When advertisers choose to decline more sales than those they approve, this could indicate a warning sign to publishers. If an advertiser is displaying high decline rates, publishers may opt to promote or send traffic to competitors with better sale approval rates. Advertisers could be penalising a publisher without realising if a customer applies the wrong code or returns an order, as the publisher in question is unable to control this. Advertisers should consider approving sales with exclusivity clauses, setting different commission groups, or consider payment on assist to ensure true content sales are rewarded for sending quality traffic.

Payment queries

Long payment periods

With most publishers receiving payment only after a sale has been validated and then processed, it is no surprise that payment has a tendency to unsettle publisher and advertiser relationships.

In a recent global survey for publishers, over 70% of respondents declared they would be likely to leave a network due to poor payment or being left in arrears and 94% confirmed that updates on payment status were important as well as ensuring payments were made on time. Advertisers are increasingly looking towards implementing longer payment terms (between 30 and 60 days) which is a cause for concern for publishers who also need to pay their staff and maintain their businesses.

Vague cashflow justifications or unclear reasoning as to why payments need to run into a different month signify unreliability issues for publishers.

This has been remedied at Awin, with the offer of a fast payment scheme – a direct debit setup which enables Awin to pay publishers quickly on behalf of advertisers instead of waiting on the invoice payment to be validated. 79% of the aforementioned publishers highlighted an interest in being paid earlier.

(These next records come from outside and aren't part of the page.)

(** * GlucoGuide dashboard: view-state model of the four screens

    A shallow embedding of the client-side logic of the dashboard
    (ChatSection, MealSimulator, TrendsSection and the sidebar) together
    with the properties of its interaction model.

    Conventions.
    - A JavaScript string is the list of its UTF-16 code units.
    - A JavaScript number that holds a clock reading or a sample value is
      an integer of [Z].
    - React state is a record; an event handler is a function on the
      record.  The component is re-rendered after every handler, so a
      handler always sees the state left by the previous one.
    - [setTimeout] is modelled by an explicit list of due times kept next
      to the component state and a clock that [Elapse] events advance. *)

From Stdlib Require Import ZArith NArith List String Ascii Bool.
From Stdlib Require Import DecimalString DecimalPos DecimalZ Sorted Lia.
Import ListNotations.

Open Scope Z_scope.

(** ** JavaScript strings *)

Module JS.

Definition jsstring := list N.

(** A source literal.  Every literal taken from the source is ASCII. *)
Definition lit (s : string) : jsstring :=
  map N_of_ascii (list_ascii_of_string s).

(** [WhiteSpace] and [LineTerminator] of ECMAScript: the code units that
    [String.prototype.trim] strips. *)
Definition isWhiteSpace (c : N) : bool :=
  (((9 <=? c) && (c <=? 13))
   || (c =? 32) || (c =? 160) || (c =? 5760)
   || ((8192 <=? c) && (c <=? 8202))
   || (c =? 8232) || (c =? 8233) || (c =? 8239) || (c =? 8287)
   || (c =? 12288) || (c =? 65279))%N.

Fixpoint trimStart (s : jsstring) : jsstring :=
  match s with
  | [] => []
  | c :: s' => if isWhiteSpace c then trimStart s' else s
  end.

Definition trimEnd (s : jsstring) : jsstring :=
  rev (trimStart (rev s)).

Definition trim (s : jsstring) : jsstring :=
  trimEnd (trimStart s).

(** [!s] on a string: only the empty string is falsy. *)
Definition isFalsy (s : jsstring) : bool :=
  match s with
  | [] => true
  | _ :: _ => false
  end.

(** [a === b] on strings: same code units in the same order. *)
Fixpoint strictEq (a b : jsstring) : bool :=
  match a, b with
  | [], [] => true
  | x :: a', y :: b' => (x =? y)%N && strictEq a' b'
  | _, _ => false
  end.

(** [n.toString()] for an integral number: decimal digits, a leading
    minus sign when negative. *)
Definition toString (n : Z) : jsstring :=
  lit (NilZero.string_of_int (Z.to_int n)).

End JS.

Import JS.

(** ** Timers

  Every screen that uses [setTimeout] registers one kind of callback with
  one fixed delay, so a pending timer is its due time and the pending
  timers are kept in registration order, which is also due order. *)

Module Loop.
Section Loop.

Furthermore, advertisers could consider treating Transaction Queries differently by including them within regular validations. Transaction queries are claims that publishers upload to have their commissions manually added if they originally failed to track or tracked at the incorrect rate. On average, these will take longer to be paid than regular transactions and places pressure on programme managers to validate them before they auto-approve, often leading to errors or investigation time.

Misleading communication

Short notice

Last minute programme changes are not ideal for an advertiser or publisher and can vary from account terms being updated to commission reversals. However, it is worth reinforcing that changes announced towards the end of the working week can lead to mistakes and damage relationships.

Often messages can be missed or delayed by a saturated message system, or emails might not be opened until the following week commences. By shortening the amount of time for publishers to react to updates, this could include distributing new or correcting old codes, implementing campaigns or altering creative, it could tarnish both publisher and customer relationships.

With so much to look forward to within the dynamic affiliate marketing space, make sure your publisher relationships remain a key priority. Do not let late payments, last minute notices and unclear communications become bad habits leading to a loss in traffic, decline in clicks and depleted revenue.